Opioid use is going down – but not among young women.
Despite all the efforts to plug America’s drug addiction epidemic, the dam is not water tight and some cracks seem harder to patch up.
There is progress – patients are being prescribed fewer pills post-operatively, doctors have been charged for dishing out opioids without a diagnosis, and polls show more and more people are aware that painkillers can be addictive within days.
But a new report by shows that the broad sweeping measures taken to curb opioid use don’t cater to all groups – particularly females aged 18 to 35. Last year, the number of millennial women hooked on addictive painkillers went up 17 percent (compared to six percent of men the same age).
The report also revealed that prescription is still rampant for some surgery patients, particularly after weight loss surgery, and while most patients have leftover pills, few of them return or dispose of them, which can lead to misuse.
It comes the same day as a survey of nearly 200 doctors, in which most admitted they have prescribed opioids to patients they suspect to be hooked on drugs.
Last year, the number of millennial women hooked on addictive painkillers went up 17 percent compared to six percent of men the same age
Dr Paul Sethi, an orthopedic surgeon, helped compile the report funded by Pacira Pharmaceuticals Inc which promotes their own anesthesia as a way to lower the need for opioids.
He insists he’s optimistic about ‘the direction we’re moving in’.
When it comes to women, though, it will take more than implementing some policies.
Auto-immune diseases are more common in women, and while there are alternatives for post-operative care, opioids are still the most effective for conditions such as lupus and arthritis.
For those that don’t have an auto-immune condition, Dr Sethi explains, the problem is bigger than cracking down on prescriptions: it has a lot to do with a culture of pressure on women to perform both at work and at home.
It’s become clear that many women get hooked on pills prescribed to them after a cesarean or a particularly complicated childbirth.
Opioids offer a quick fix to get back to normal as soon as possible.
Women are under ‘increased pressure to return back to work and at the same time starting to raise families,’ Dr Sethi says. ‘So they’ve got a lot of pressure on them to perform in the work place and at home.’
What’s more, he says, many physicians believe it is harder to spot dependence in women: ‘Women are generally tougher than men, it’s a realization you get being a surgeon.’
Even so, spotting addiction is one thing – refusing care is another.
Seven states (pictured) are still prescribing enough pills for every citizen to have some each
One of the most stubborn areas of opioid use is among patients undergoing surgery for obesity (sleeve gastrectomy) or age-related bone problems (knee replacements and hip replacements) – which will become increasingly common as the nation fattens and ages
Part of the issue that led to today’s addiction epidemic was that physicians feared leaving their patients in the lurch, without anything to ease their pain, if they ran out over a weekend or at night, when the clinic is closed.
With more data and reports on the risks of opioids, patients and more aware and physicians are empowered to explain why they are prescribing a smaller dose (studies show 25 pills should be enough for most surgeries).
Indeed, Dr Sethi gleefully said one of his mentors at Yale recently texted him saying he was prescribing fewer opioids than ever.
But the concern lingers, and for whatever reason – benevolent or ambivalent – many doctors still find it difficult to say no.
That dilemma is laid bare in a new survey of 185 medical professionals – doctors, nurses and pharmacists – by Delphi, a support group for addiction survivors.
There was widespread agreement that opioids lead to addiction, and that there are effective alternatives.
However, most medical professionals (72 percent) said they suspected they had given opioids to an addict.
The majority of doctors in the survey said they believed one of their patients had developed a dependency on opioids from their prescriptions.
The states that suffered the highest overdose rates have reduced their prescriptions rates more than anywhere else – but still prescribe more than the national average
Even still, it will take a while for reduced prescription rates to translate into real change.
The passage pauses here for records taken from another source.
(* ===== verification/Diff.v ===== *)
(** * Comparing a load balancer with its specification (load_balancer_util.go)

    What changed between the health checkers, SSL configurations, backend sets,
    listeners and rule sets of a load balancer and those of the spec, and the
    actions that bring the load balancer up to date.  The lists of changes hold
    the messages the source logs. *)
From stdpp Require Import base tactics list gmap sets strings.
From Stdlib Require Import Ascii.
From S2P Require Import Prelude GoStrings Types Annotations Names.

(** [fmt.Sprintf(changeFmtStr, label, actual, desired)], appended when [c]. *)
Definition change (c : bool) (label actual desired : string) : list string :=
  if c then [label +:+ " -> Actual:" +:+ actual +:+ " - Desired:" +:+ desired] else [].

(** The verb [%v] on a boolean and on a slice of strings. *)
Definition show_bool (b : bool) : string := if b then "true" else "false".
Definition show_strings (l : list string) : string := "[" +:+ join " " l +:+ "]".

Definition change_int (label : string) (actual desired : Z) : list string :=
  change (negb (bool_decide (actual = desired))) label (Itoa actual) (Itoa desired).
Definition change_string (label actual desired : string) : list string :=
  change (negb (bool_decide (actual = desired))) label actual desired.
Definition change_bool (label : string) (actual desired : bool) : list string :=
  change (negb (bool_decide (actual = desired))) label (show_bool actual) (show_bool desired).

(** ** Health checkers, SSL and connection configurations *)

Definition getHealthCheckerChanges (actual desired : option GenericHealthChecker) : list string :=
  match desired, actual with
  | None, _ => []
  | Some _, None => change true "BackendSet:HealthChecker" "NOT_PRESENT" "PRESENT"
  | Some desired, Some actual =>
      change_int "BackendSet:HealthChecker:Port" (toInt (hc_Port actual)) (toInt (hc_Port desired))
      ++ (if decide (toString (hc_ResponseBodyRegex desired) ≠ "")
          then change_string "BackendSet:HealthChecker:ResponseBodyRegex"
                 (toString (hc_ResponseBodyRegex actual)) (toString (hc_ResponseBodyRegex desired))
          else [])
      ++ change_int "BackendSet:HealthChecker:Retries"
           (toInt (hc_Retries actual)) (toInt (hc_Retries desired))
      ++ (if decide (toInt (hc_ReturnCode desired) ≠ 0%Z)
          then change_int "BackendSet:HealthChecker:ReturnCode"
                 (toInt (hc_ReturnCode actual)) (toInt (hc_ReturnCode desired))
          else [])
      ++ change_int "BackendSet:HealthChecker:TimeoutInMillis"
           (toInt (hc_TimeoutInMillis actual)) (toInt (hc_TimeoutInMillis desired))
      ++ change_int "BackendSet:HealthChecker:IntervalInMillis"
           (toInt (hc_IntervalInMillis actual)) (toInt (hc_IntervalInMillis desired))
      ++ change_string "BackendSet:HealthChecker:UrlPath"
           (toString (hc_UrlPath actual)) (toString (hc_UrlPath desired))
      ++ change_string "BackendSet:HealthChecker:Protocol" (hc_Protocol actual) (hc_Protocol desired)
      ++ change_bool "BackendSet:HealthChecker:IsForcePlainText"
           (toBool (hc_IsForcePlainText actual)) (toBool (hc_IsForcePlainText desired))
  end.

Definition getSSLConfigurationChanges (actual desired : option GenericSslConfigurationDetails)
    : list string :=
  match actual, desired with
  | None, None => []
  | None, Some _ => change true "Listener:SSLConfiguration" "NOT_PRESENT" "PRESENT"
  | Some _, None => change true "Listener:SSLConfiguration" "PRESENT" "NOT_PRESENT"
  | Some actual, Some desired =>
      change_string "Listener:SSLConfiguration:CertificateName"
        (toString (ssl_CertificateName actual)) (toString (ssl_CertificateName desired))
      ++ change_int "Listener:SSLConfiguration:VerifyDepth"
           (toInt (ssl_VerifyDepth actual)) (toInt (ssl_VerifyDepth desired))
      ++ change_bool "Listener:SSLConfiguration:VerifyPeerCertificate"
           (toBool (ssl_VerifyPeerCertificate actual)) (toBool (ssl_VerifyPeerCertificate desired))
      ++ (if decide (toString (ssl_CipherSuiteName desired) ≠ "")
          then change_string "Listener:SSLConfiguration:CipherSuiteName"
                 (toString (ssl_CipherSuiteName actual)) (toString (ssl_CipherSuiteName desired))
               ++ change (negb (bool_decide (ssl_Protocols actual = ssl_Protocols desired)))
                    "Listener:SSLConfiguration:Protocols"
                    (join "," (default [] (ssl_Protocols actual)))
                    (join "," (default [] (ssl_Protocols desired)))
          else [])
  end.

Definition getConnectionConfigurationChanges (actual desired : option GenericConnectionConfiguration)
    : list string :=
  match desired, actual with
  | None, _ => []
  | Some _, None => change true "Listener:ConnectionConfiguration" "NOT_PRESENT" "PRESENT"
  | Some desired, Some actual =>
      change_int "Listener:ConnectionConfiguration:IdleTimeout"
        (toInt64 (cc_IdleTimeout actual)) (toInt64 (cc_IdleTimeout desired))
      ++ change_int "Listener:ConnectionConfiguration:BackendTcpProxyProtocolVersion"
           (toInt (cc_BackendTcpProxyProtocolVersion actual))
           (toInt (cc_BackendTcpProxyProtocolVersion desired))
  end.

(** ** Backend sets *)

(** [fmt.Sprintf("%s:%d", *backend.IpAddress, *backend.Port)]. *)
Definition backend_name (backend : GenericBackend) : outcome string :=
  ip ← deref (be_IpAddress backend);
  port ← deref (be_Port backend);
  mret (ip +:+ ":" +:+ Itoa port).

(** The change of the node port, read off the first backends. *)
Definition backend_port_changes (actual desired : list GenericBackend) : outcome (list string) :=
  match actual, desired with
  | a :: _, d :: _ =>
      pa ← deref (be_Port a); pd ← deref (be_Port d);
      mret (change_int "BackEndSet:BackendPort" pa pd)
  | _, _ => mret []
  end.

Definition hasBackendSetChanged (actual desired : GenericBackendSetDetails) : outcome bool :=
  let healthCheckerChanges :=
    getHealthCheckerChanges (bs_HealthChecker actual) (bs_HealthChecker desired) in
  portChanges ← backend_port_changes (bs_Backends actual) (bs_Backends desired);
  let settingChanges :=
    change_string "BackEndSet:Policy" (toString (bs_Policy actual)) (toString (bs_Policy desired))
    ++ change_bool "BackEndSet:IsPreserveSource"
         (toBool (bs_IsPreserveSource actual)) (toBool (bs_IsPreserveSource desired))
    ++ getSSLConfigurationChanges (bs_SslConfiguration actual) (bs_SslConfiguration desired) in
  desiredNames ← mapM backend_name (bs_Backends desired);
  actualNames ← mapM backend_name (bs_Backends actual);
  let backendChanges :=
    ((λ name, "BackEndSet:Backend Remove -> Backend:" +:+ name)
       <$> filter (λ name, name ∉ desiredNames) actualNames)
    ++ ((λ name, "BackEndSet:Backend Add -> Backend:" +:+ name)
          <$> filter (λ name, name ∉ actualNames) desiredNames) in
  let backendSetChanges := healthCheckerChanges ++ portChanges ++ settingChanges ++ backendChanges in
  mret (negb (bool_decide (length backendSetChanges = 0))).

Definition healthCheckerToDetails (hc : option GenericHealthChecker) : option GenericHealthChecker :=
  (λ hc, {| hc_Protocol := hc_Protocol hc; hc_IsForcePlainText := hc_IsForcePlainText hc;
            hc_Port := hc_Port hc; hc_UrlPath := hc_UrlPath hc; hc_Retries := hc_Retries hc;
            hc_TimeoutInMillis := hc_TimeoutInMillis hc;
            hc_IntervalInMillis := hc_IntervalInMillis hc;
            hc_ResponseBodyRegex := None; hc_ReturnCode := hc_ReturnCode hc |}) <$> hc.

Definition sslConfigurationToDetails (sc : option GenericSslConfigurationDetails)
    : option GenericSslConfigurationDetails :=
  (λ sc, {| ssl_VerifyDepth := ssl_VerifyDepth sc;
            ssl_VerifyPeerCertificate := ssl_VerifyPeerCertificate sc;
            ssl_HasSessionResumption := ssl_HasSessionResumption sc;
            ssl_TrustedCertificateAuthorityIds := ssl_TrustedCertificateAuthorityIds sc;
            ssl_CertificateIds := ssl_CertificateIds sc;
            ssl_CertificateName := ssl_CertificateName sc; ssl_Protocols := ssl_Protocols sc;
            ssl_CipherSuiteName := ssl_CipherSuiteName sc;
            ssl_ServerOrderPreference := ssl_ServerOrderPreference sc |}) <$> sc.

Definition backendsToBackendDetails (bs : list GenericBackend) : list GenericBackend :=
  (λ backend, {| be_Port := be_Port backend; be_Name := None; be_IpAddress := be_IpAddress backend;
                 be_TargetId := None; be_Weight := be_Weight backend; be_Backup := be_Backup backend;
                 be_Drain := be_Drain backend; be_Offline := be_Offline backend;
                 be_MaxConnections := None |}) <$> bs.

(** [portsFromBackendSetDetails] and [portsFromBackendSet], which agree. *)
Definition portsFromBackendSetDetails (bs : GenericBackendSetDetails) : outcome portSpec :=
  backendPort ← match bs_Backends bs with [] => mret 0%Z | b :: _ => deref (be_Port b) end;
  healthCheckerPort ←
    match bs_HealthChecker bs with None => mret 0%Z | Some hc => deref (hc_Port hc) end;
  mret {| ListenerPort := 0; BackendPort := backendPort; HealthCheckerPort := healthCheckerPort |}.
Definition portsFromBackendSet (bs : GenericBackendSetDetails) : outcome portSpec :=
  portsFromBackendSetDetails bs.

(** ** Actions *)

Record BackendSetAction := {
  bsa_actionType : ActionType;
  bsa_name : string;
  bsa_BackendSet : GenericBackendSetDetails;
  bsa_Ports : portSpec;
  bsa_OldPorts : option portSpec;
}.

Record ListenerAction := {
  la_actionType : ActionType;
  la_name : string;
  la_Listener : GenericListener;
  la_Ports : portSpec;
  la_OldPorts : option portSpec;
}.

Record RuleSetAction {RS : Type} := {
  rsa_actionType : ActionType;
  rsa_name : string;
  rsa_RuleSetDetails : RS;
}.
Arguments RuleSetAction : clear implicits.

(** The implementations of the interface [Action]. *)
Inductive Action (RS : Type) :=
| ActBackendSet (b : BackendSetAction)
| ActListener (l : ListenerAction)
| ActRuleSet (r : RuleSetAction RS).
Arguments ActBackendSet {_} _.
Arguments ActListener {_} _.
Arguments ActRuleSet {_} _.

(** The methods [Type] and [Name]. *)
Definition action_Type {RS} (a : Action RS) : ActionType :=
  match a with
  | ActBackendSet b => bsa_actionType b
  | ActListener l => la_actionType l
  | ActRuleSet r => rsa_actionType r
  end.
Definition action_Name {RS} (a : Action RS) : string :=
  match a with
  | ActBackendSet b => bsa_name b
  | ActListener l => la_name l
  | ActRuleSet r => rsa_name r
  end.

Section changes.
Context `{!MapRange}.

(** ** Backend set changes *)

(** The loop over the existing backend sets: a delete, an update or nothing. *)
Definition backend_set_existing (desired : gmap string GenericBackendSetDetails)
    (name : string) (actualBackendSet : GenericBackendSetDetails)
    : outcome (option BackendSetAction) :=
  match desired !! name with
  | None =>
      actualName ← deref (bs_Name actualBackendSet);
      ports ← portsFromBackendSet actualBackendSet;
      mret (Some {|
        bsa_actionType := Delete;
        bsa_name := actualName;
        bsa_BackendSet := {|
          bs_Name := None;
          bs_HealthChecker := healthCheckerToDetails (bs_HealthChecker actualBackendSet);
          bs_Policy := bs_Policy actualBackendSet;
          bs_Backends := backendsToBackendDetails (bs_Backends actualBackendSet);
          bs_SessionPersistenceConfiguration :=
            bs_SessionPersistenceConfiguration actualBackendSet;
          bs_SslConfiguration := sslConfigurationToDetails (bs_SslConfiguration actualBackendSet);
          bs_IsPreserveSource := None;
          bs_IpVersion := bs_IpVersion actualBackendSet |};
        bsa_Ports := ports;
        bsa_OldPorts := None |})
  | Some desiredBackendSet =>
      changed ← hasBackendSetChanged actualBackendSet desiredBackendSet;
      if changed : bool then
        oldPorts ← portsFromBackendSet actualBackendSet;
        ports ← portsFromBackendSetDetails desiredBackendSet;
        mret (Some {|
          bsa_actionType := Update; bsa_name := name; bsa_BackendSet := desiredBackendSet;
          bsa_Ports := ports; bsa_OldPorts := Some oldPorts |})
      else mret None
  end.

(** The loop over the desired backend sets: a create or nothing. *)
Definition backend_set_new (actual : gmap string GenericBackendSetDetails)
    (name : string) (desiredBackendSet : GenericBackendSetDetails)
    : outcome (option BackendSetAction) :=
  match actual !! name with
  | Some _ => mret None
  | None =>
      ports ← portsFromBackendSetDetails desiredBackendSet;
      mret (Some {|
        bsa_actionType := Create; bsa_name := name; bsa_BackendSet := desiredBackendSet;
        bsa_Ports := ports; bsa_OldPorts := None |})
  end.

Definition getBackendSetChanges (site : nat) (actual desired : gmap string GenericBackendSetDetails)
    : outcome (list BackendSetAction) :=
  existing ← mapM (λ '(name, bs), backend_set_existing desired name bs) (range site actual);
  new ← mapM (λ '(name, bs), backend_set_new actual name bs) (range (S site) desired);
  mret (omap id existing ++ omap id new).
The Pacira report, part of a campaign called Choices Matter, shows that the states that suffered the highest overdose rates have reduced their prescriptions rates more than anywhere else.
However, many of them still lead the country in prescriptions – including Alabama, which reduced prescriptions by 10 percent, but is still the top prescriber.
Seven states are still prescribing enough pills for every citizen to have some each.
What’s more, one of the most stubborn areas of opioid use is among patients undergoing surgery for obesity (sleeve gastrectomy) or age-related bone problems (knee replacements and hip replacements) – which will become increasingly common as the nation fattens and ages.
Dr Sethi insists that the more reports there are, the more doctors and patients will be aware of the risks.
‘I’m optimistic. We’re not going in the wrong direction,’ he said.